Reproduce the entries below in full, word for word.

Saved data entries
********************

Lemma load_fresh claim w db x w' :
  w_shard_tx w = Some db -> load_idempotency claim w = (inr x, w') -> ShardIdempotencyReplay_Found x = false ->
  exists db', w_shard_tx w' = Some db' /\
    (db' = db /\ x = no_replay "" /\ idem db !! claim_key claim = None \/ claimed claim (ShardIdempotencyReplay_RecordID x) db db').
Proof.
  intros Hdb H Hf. unfold load_idempotency in H. apply bind_inr in H as (q & w1 & Hq & H). rewrite try_inr in Hq.
  destruct q as [err|r].
  - destruct (errors_is err ErrNoRows) eqn:Ee; [|by apply throw_inr in H]. apply ret_inr in H as [<- <-].
    exists db. unfold row in Hq. apply bind_run in Hq as [(e & [= ->] & Hq)|(o & w2 & Hq & Ho)].
    + exfalso. destruct (exec_either _ _ _ _ Hq) as [[e' [= ->]]|[a [=]]].
      unfold errors_is in Ee. by rewrite bool_decide_eq_false_2 in Ee.
    + apply (exec_tx _ _ db) in Hq as (env & db' & Hf' & Htx & _); [|done]. injection Hf' as <- <-.
      fold (claim_key claim) in Ho. destruct (idem db !! _) eqn:E; [done|]. unfold throw in Ho.
      split; [congruence|auto].
  - rewrite row_inr in Hq. apply (exec_tx _ _ db) in Hq as (env & db' & Hf' & Htx & _); [|done]. injection Hf' as Hf' <-.
    destruct (_ <? _).
    + destruct (_ != _); [by apply throw_inr in H|]. destruct (id_response_status r); [|by apply throw_inr in H].
      apply ret_inr in H as [<- <-]. done.
    + apply bind_inr in H as (id & w2 & Hid & H). apply ret_inr in H as [<- <-]. rewrite row_inr in Hid.
      apply (exec_tx _ _ db) in Hid as (env2 & db2 & Hf2 & Htx2 & _); [|done].
      exists db2. split; [done|]. right. cbn. by eapply reclaim_claimed.
Qed.

Lemma claim_fresh claim w db x w' :
  w_shard_tx w = Some db -> ClaimIdempotency claim w = (inr x, w') -> ShardIdempotencyReplay_Found x = false ->
  exists db', w_shard_tx w' = Some db' /\ claimed claim (ShardIdempotencyReplay_RecordID x) db db'.
Proof.
  intros Hdb H Hf. unfold ClaimIdempotency in H. apply bind_inr in H as (q & w1 & Hq & H).
  destruct (ShardIdempotencyReplay_Found q) eqn:Eq; cbn in H.
  { apply ret_inr in H as [<- <-]. congruence. }
  eapply load_fresh in Hq as (db1 & Htx1 & Hcase); [|eassumption|done].
  destruct (ShardIdempotencyReplay_RecordID q != "") eqn:Eid.
  { apply ret_inr in H as [<- <-]. exists db1. split; [done|]. destruct Hcase as [(-> & -> & _)|?]; done. }
  assert (Hone : forall db2 id, claimed claim id db1 db2 -> claimed claim id db db2).
  { intros db2 id H2. destruct Hcase as [(-> & _)|Hc]; [done|]. by eapply claimed_again. }
  apply bind_inr in H as (r & w2 & Hr & H). rewrite try_inr in Hr. destruct r as [err|id].
  - destruct (errors_is err ErrNoRows) eqn:Ee; [|by apply throw_inr in H].
    unfold row in Hr. apply bind_run in Hr as [(e & [= ->] & Hr)|(o & w3 & Hr & Ho)].
    { destruct (exec_either _ _ _ _ Hr) as [[e' [= ->]]|[a [=]]].
      unfold errors_is in Ee. by rewrite bool_decide_eq_false_2 in Ee. }
    apply (exec_tx _ _ db1) in Hr as (env & db' & Hf' & Htx & _); [|done].
    destruct o; [done|]. unfold throw in Ho. injection Ho as _ <-.
    unfold insert_idempotency in Hf'. cbv zeta in Hf'. fold (claim_key claim) in Hf'.
    destruct (idem db1 !! _) eqn:E; [|done]. injection Hf' as <-.
    destruct (load_fresh _ _ _ _ _ Htx H Hf) as (db3 & Htx3 & [(_ & _ & Hn)|Hc]); [congruence|].
    exists db3. split; [done|]. by apply Hone.
  - rewrite row_inr in Hr. apply (exec_tx _ _ db1) in Hr as (env & db' & Hf' & Htx & _); [|done].
    apply ret_inr in H as [<- <-]. exists db'. split; [done|]. cbn. apply Hone. by eapply insert_claimed.
Qed.

(** A finished record answers the next request. *)
Lemma finish_record bank scope key st j res act env db a db' r :
  finish_idempotency bank scope key st j res act env db = inr (a, db') -> idem db !! (bank, scope, key) = Some r ->
  exists r', db' = db <| idem ::= <[(bank, scope, key) := r']> |> /\ id_id r' = id_id r /\
    id_request_fingerprint r' = id_request_fingerprint r /\ id_expires_at r' = id_expires_at r /\
    id_status r' = "succeeded" /\ id_response_status r' = Some st /\ id_response_body r' = Some (jsonb j).
Proof. unfold finish_idempotency. intros H Hr. rewrite Hr in H. injection H as _ <-. eexists. repeat split. Qed.

Lemma beginTenant_quiet bank w :
  w_events w = [] ->
  exists w1, beginTenant bank w = (inr tt, w1) /\ w_shard_tx w1 = Some (w_shard w) /\ w_events w1 = [] /\
    w_clock w1 = w_clock w /\ w_shard w1 = w_shard w /\ w_vault w1 = w_vault w.
Proof.
  intros He. unfold beginTenant, wrap, try, mbind, M_bind, shard_begin, shard_exec, pop_event. rewrite He. cbn.
  rewrite He. cbn. eexists. split; [reflexivity|]. cbn. done.
Qed.

(** The first use of a key is never a repetition. *)
Lemma load_missing claim w db x w' :
  w_shard_tx w = Some db -> idem db !! claim_key claim = None -> load_idempotency claim w = (inr x, w') ->
  x = no_replay "" /\ w_shard_tx w' = Some db.
Proof.
  intros Hdb Hn H. unfold load_idempotency in H. apply bind_inr in H as (q & w1 & Hq & H). rewrite try_inr in Hq.
  unfold row in Hq. apply bind_run in Hq as [(e & -> & Hq)|(o & w2 & Hq & Ho)].
  - destruct (exec_either _ _ _ _ Hq) as [[e' [= ->]]|[a [=]]].
    unfold errors_is in H. rewrite bool_decide_eq_false_2 in H by done. by apply throw_inr in H.
  - apply (exec_tx _ _ db) in Hq as (env & db' & Hf' & Htx & _); [|done]. injection Hf' as <- <-.
    fold (claim_key claim) in Ho. rewrite Hn in Ho. injection Ho as <- <-. cbn in H.
    apply ret_inr in H as [<- <-]. done.
Qed.
Lemma claim_new claim w db x w' :
  w_shard_tx w = Some db -> idem db !! claim_key claim = None -> ClaimIdempotency claim w = (inr x, w') ->
  ShardIdempotencyReplay_Found x = false.
Proof.
  intros Hdb Hn H. unfold ClaimIdempotency in H. apply bind_inr in H as (q & w1 & Hq & H).
  destruct (load_missing _ _ _ _ _ Hdb Hn Hq) as [-> Htx]. cbn in H.
  apply bind_inr in H as (r & w2 & Hr & H). rewrite try_inr in Hr. destruct r as [err|id].
  - unfold row in Hr. apply bind_run in Hr as [(e & [= ->] & Hr)|(o & w3 & Hr & Ho)].
    + destruct (exec_either _ _ _ _ Hr) as [[e' [= ->]]|[a [=]]].
      unfold errors_is in H. rewrite bool_decide_eq_false_2 in H by done. by apply throw_inr in H.
    + apply (exec_tx _ _ db) in Hr as (env & db' & Hf' & _); [|done].
      unfold insert_idempotency in Hf'. cbv zeta in Hf'. fold (claim_key claim) in Hf'. rewrite Hn in Hf'.
      injection Hf' as <- _. done.
  - by apply ret_inr in H as [<- _].
Qed.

********************

__Result of the exercise__
Lemma load_fresh claim w db x w' :
  w_shard_tx w = Some db -> load_idempotency claim w = (inr x, w') -> ShardIdempotencyReplay_Found x = false ->
  exists db', w_shard_tx w' = Some db' /\
    (db' = db /\ x = no_replay "" /\ idem db !! claim_key claim = None \/ claimed claim (ShardIdempotencyReplay_RecordID x) db db').
Proof.
  intros Hdb H Hf. unfold load_idempotency in H. apply bind_inr in H as (q & w1 & Hq & H). rewrite try_inr in Hq.
  destruct q as [err|r].
  - destruct (errors_is err ErrNoRows) eqn:Ee; [|by apply throw_inr in H]. apply ret_inr in H as [<- <-].
    exists db. unfold row in Hq. apply bind_run in Hq as [(e & [= ->] & Hq)|(o & w2 & Hq & Ho)].
    + exfalso. destruct (exec_either _ _ _ _ Hq) as [[e' [= ->]]|[a [=]]].
      unfold errors_is in Ee. by rewrite bool_decide_eq_false_2 in Ee.
    + apply (exec_tx _ _ db) in Hq as (env & db' & Hf' & Htx & _); [|done]. injection Hf' as <- <-.
      fold (claim_key claim) in Ho. destruct (idem db !! _) eqn:E; [done|]. unfold throw in Ho.
      split; [congruence|auto].
  - rewrite row_inr in Hq. apply (exec_tx _ _ db) in Hq as (env & db' & Hf' & Htx & _); [|done]. injection Hf' as Hf' <-.
    destruct (_ <? _).
    + destruct (_ != _); [by apply throw_inr in H|]. destruct (id_response_status r); [|by apply throw_inr in H].
      apply ret_inr in H as [<- <-]. done.
    + apply bind_inr in H as (id & w2 & Hid & H). apply ret_inr in H as [<- <-]. rewrite row_inr in Hid.
      apply (exec_tx _ _ db) in Hid as (env2 & db2 & Hf2 & Htx2 & _); [|done].
      exists db2. split; [done|]. right. cbn. by eapply reclaim_claimed.
Qed.

Lemma claim_fresh claim w db x w' :
  w_shard_tx w = Some db -> ClaimIdempotency claim w = (inr x, w') -> ShardIdempotencyReplay_Found x = false ->
  exists db', w_shard_tx w' = Some db' /\ claimed claim (ShardIdempotencyReplay_RecordID x) db db'.
Proof.
  intros Hdb H Hf. unfold ClaimIdempotency in H. apply bind_inr in H as (q & w1 & Hq & H).
  destruct (ShardIdempotencyReplay_Found q) eqn:Eq; cbn in H.
  { apply ret_inr in H as [<- <-]. congruence. }
  eapply load_fresh in Hq as (db1 & Htx1 & Hcase); [|eassumption|done].
  destruct (ShardIdempotencyReplay_RecordID q != "") eqn:Eid.
  { apply ret_inr in H as [<- <-]. exists db1. split; [done|]. destruct Hcase as [(-> & -> & _)|?]; done. }
  assert (Hone : forall db2 id, claimed claim id db1 db2 -> claimed claim id db db2).
  { intros db2 id H2. destruct Hcase as [(-> & _)|Hc]; [done|]. by eapply claimed_again. }
  apply bind_inr in H as (r & w2 & Hr & H). rewrite try_inr in Hr. destruct r as [err|id].
  - destruct (errors_is err ErrNoRows) eqn:Ee; [|by apply throw_inr in H].
    unfold row in Hr. apply bind_run in Hr as [(e & [= ->] & Hr)|(o & w3 & Hr & Ho)].
    { destruct (exec_either _ _ _ _ Hr) as [[e' [= ->]]|[a [=]]].
      unfold errors_is in Ee. by rewrite bool_decide_eq_false_2 in Ee. }
    apply (exec_tx _ _ db1) in Hr as (env & db' & Hf' & Htx & _); [|done].
    destruct o; [done|]. unfold throw in Ho. injection Ho as _ <-.
    unfold insert_idempotency in Hf'. cbv zeta in Hf'. fold (claim_key claim) in Hf'.
    destruct (idem db1 !! _) eqn:E; [|done]. injection Hf' as <-.
    destruct (load_fresh _ _ _ _ _ Htx H Hf) as (db3 & Htx3 & [(_ & _ & Hn)|Hc]); [congruence|].
    exists db3. split; [done|]. by apply Hone.
  - rewrite row_inr in Hr. apply (exec_tx _ _ db1) in Hr as (env & db' & Hf' & Htx & _); [|done].
    apply ret_inr in H as [<- <-]. exists db'. split; [done|]. cbn. apply Hone. by eapply insert_claimed.
Qed.

(** A finished record answers the next request. *)
Lemma finish_record bank scope key st j res act env db a db' r :
  finish_idempotency bank scope key st j res act env db = inr (a, db') -> idem db !! (bank, scope, key) = Some r ->
  exists r', db' = db <| idem ::= <[(bank, scope, key) := r']> |> /\ id_id r' = id_id r /\
    id_request_fingerprint r' = id_request_fingerprint r /\ id_expires_at r' = id_expires_at r /\
    id_status r' = "succeeded" /\ id_response_status r' = Some st /\ id_response_body r' = Some (jsonb j).
Proof. unfold finish_idempotency. intros H Hr. rewrite Hr in H. injection H as _ <-. eexists. repeat split. Qed.

Lemma beginTenant_quiet bank w :
  w_events w = [] ->
  exists w1, beginTenant bank w = (inr tt, w1) /\ w_shard_tx w1 = Some (w_shard w) /\ w_events w1 = [] /\
    w_clock w1 = w_clock w /\ w_shard w1 = w_shard w /\ w_vault w1 = w_vault w.
Proof.
  intros He. unfold beginTenant, wrap, try, mbind, M_bind, shard_begin, shard_exec, pop_event. rewrite He. cbn.
  rewrite He. cbn. eexists. split; [reflexivity|]. cbn. done.
Qed.

(** The first use of a key is never a repetition. *)
Lemma load_missing claim w db x w' :
  w_shard_tx w = Some db -> idem db !! claim_key claim = None -> load_idempotency claim w = (inr x, w') ->
  x = no_replay "" /\ w_shard_tx w' = Some db.
Proof.
  intros Hdb Hn H. unfold load_idempotency in H. apply bind_inr in H as (q & w1 & Hq & H). rewrite try_inr in Hq.
  unfold row in Hq. apply bind_run in Hq as [(e & -> & Hq)|(o & w2 & Hq & Ho)].
  - destruct (exec_either _ _ _ _ Hq) as [[e' [= ->]]|[a [=]]].
    unfold errors_is in H. rewrite bool_decide_eq_false_2 in H by done. by apply throw_inr in H.
  - apply (exec_tx _ _ db) in Hq as (env & db' & Hf' & Htx & _); [|done]. injection Hf' as <- <-.
    fold (claim_key claim) in Ho. rewrite Hn in Ho. injection Ho as <- <-. cbn in H.
    apply ret_inr in H as [<- <-]. done.
Qed.
Lemma claim_new claim w db x w' :
  w_shard_tx w = Some db -> idem db !! claim_key claim = None -> ClaimIdempotency claim w = (inr x, w') ->
  ShardIdempotencyReplay_Found x = false.
Proof.
  intros Hdb Hn H. unfold ClaimIdempotency in H. apply bind_inr in H as (q & w1 & Hq & H).
  destruct (load_missing _ _ _ _ _ Hdb Hn Hq) as [-> Htx]. cbn in H.
  apply bind_inr in H as (r & w2 & Hr & H). rewrite try_inr in Hr. destruct r as [err|id].
  - unfold row in Hr. apply bind_run in Hr as [(e & [= ->] & Hr)|(o & w3 & Hr & Ho)].
    + destruct (exec_either _ _ _ _ Hr) as [[e' [= ->]]|[a [=]]].
      unfold errors_is in H. rewrite bool_decide_eq_false_2 in H by done. by apply throw_inr in H.
    + apply (exec_tx _ _ db) in Hr as (env & db' & Hf' & _); [|done].
      unfold insert_idempotency in Hf'. cbv zeta in Hf'. fold (claim_key claim) in Hf'. rewrite Hn in Hf'.
      injection Hf' as <- _. done.
  - by apply ret_inr in H as [<- _].
Qed.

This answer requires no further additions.